● YOUR INSTRUCTIONS:
Reproduce, with no alteration, the span of lines that begins at the line containing "destruct (Hc 77)" and ends at the last line of the records, both ends included, and nothing else.

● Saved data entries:
▶
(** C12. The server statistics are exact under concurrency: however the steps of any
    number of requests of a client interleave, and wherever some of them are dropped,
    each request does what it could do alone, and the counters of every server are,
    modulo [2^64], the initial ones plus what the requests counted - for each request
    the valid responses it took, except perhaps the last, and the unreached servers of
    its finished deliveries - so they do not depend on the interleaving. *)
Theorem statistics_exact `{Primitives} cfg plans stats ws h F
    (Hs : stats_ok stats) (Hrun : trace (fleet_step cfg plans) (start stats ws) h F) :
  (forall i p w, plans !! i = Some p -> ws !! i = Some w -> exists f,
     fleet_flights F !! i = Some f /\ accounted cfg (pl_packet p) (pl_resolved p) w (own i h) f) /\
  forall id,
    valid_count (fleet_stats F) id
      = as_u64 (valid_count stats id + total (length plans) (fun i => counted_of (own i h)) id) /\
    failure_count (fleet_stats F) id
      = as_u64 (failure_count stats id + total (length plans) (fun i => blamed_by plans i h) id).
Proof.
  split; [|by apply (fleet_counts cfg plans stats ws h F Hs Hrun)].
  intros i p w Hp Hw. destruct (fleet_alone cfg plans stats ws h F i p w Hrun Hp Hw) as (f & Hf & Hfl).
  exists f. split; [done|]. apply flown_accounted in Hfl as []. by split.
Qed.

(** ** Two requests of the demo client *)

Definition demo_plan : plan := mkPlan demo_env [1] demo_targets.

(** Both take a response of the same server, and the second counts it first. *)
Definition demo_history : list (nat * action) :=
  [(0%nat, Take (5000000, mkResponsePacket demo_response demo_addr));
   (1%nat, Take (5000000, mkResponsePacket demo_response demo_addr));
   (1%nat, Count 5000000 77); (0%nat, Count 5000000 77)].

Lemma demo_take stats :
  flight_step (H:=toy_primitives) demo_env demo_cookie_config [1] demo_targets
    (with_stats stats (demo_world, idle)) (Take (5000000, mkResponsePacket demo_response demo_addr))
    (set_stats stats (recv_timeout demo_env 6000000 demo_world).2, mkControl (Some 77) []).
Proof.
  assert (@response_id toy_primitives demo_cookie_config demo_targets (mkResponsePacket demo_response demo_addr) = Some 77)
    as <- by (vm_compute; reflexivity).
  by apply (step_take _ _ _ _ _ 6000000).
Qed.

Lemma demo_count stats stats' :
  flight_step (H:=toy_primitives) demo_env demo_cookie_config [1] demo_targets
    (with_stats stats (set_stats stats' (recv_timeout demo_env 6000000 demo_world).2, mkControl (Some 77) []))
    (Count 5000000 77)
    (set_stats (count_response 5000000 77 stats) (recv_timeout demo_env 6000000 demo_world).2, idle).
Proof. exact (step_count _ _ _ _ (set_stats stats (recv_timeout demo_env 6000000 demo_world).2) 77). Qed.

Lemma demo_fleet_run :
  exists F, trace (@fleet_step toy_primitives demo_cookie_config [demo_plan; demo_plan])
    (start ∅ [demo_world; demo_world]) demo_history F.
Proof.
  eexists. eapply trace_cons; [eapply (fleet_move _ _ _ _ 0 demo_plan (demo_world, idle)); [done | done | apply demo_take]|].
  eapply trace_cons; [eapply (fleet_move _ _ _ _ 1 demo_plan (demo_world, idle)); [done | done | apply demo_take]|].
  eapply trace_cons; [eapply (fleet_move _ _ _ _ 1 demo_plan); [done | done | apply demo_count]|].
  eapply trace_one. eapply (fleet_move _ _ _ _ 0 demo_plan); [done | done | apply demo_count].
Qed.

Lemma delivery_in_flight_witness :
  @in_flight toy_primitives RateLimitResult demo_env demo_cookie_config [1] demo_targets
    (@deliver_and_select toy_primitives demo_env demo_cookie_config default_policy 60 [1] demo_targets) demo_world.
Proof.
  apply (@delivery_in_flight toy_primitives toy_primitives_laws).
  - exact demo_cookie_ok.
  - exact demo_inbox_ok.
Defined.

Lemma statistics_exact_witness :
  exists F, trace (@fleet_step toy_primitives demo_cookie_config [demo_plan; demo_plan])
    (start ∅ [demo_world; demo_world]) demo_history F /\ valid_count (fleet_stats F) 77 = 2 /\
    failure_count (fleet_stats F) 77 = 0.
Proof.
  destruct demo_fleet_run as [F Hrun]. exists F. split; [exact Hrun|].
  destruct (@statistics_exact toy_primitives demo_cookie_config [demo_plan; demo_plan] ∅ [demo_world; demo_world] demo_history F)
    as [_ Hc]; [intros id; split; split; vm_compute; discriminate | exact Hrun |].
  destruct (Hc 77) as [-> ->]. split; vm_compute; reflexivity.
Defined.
◀
● OUTPUT OF THE EXERCISE:
  destruct (Hc 77) as [-> ->]. split; vm_compute; reflexivity.
Defined.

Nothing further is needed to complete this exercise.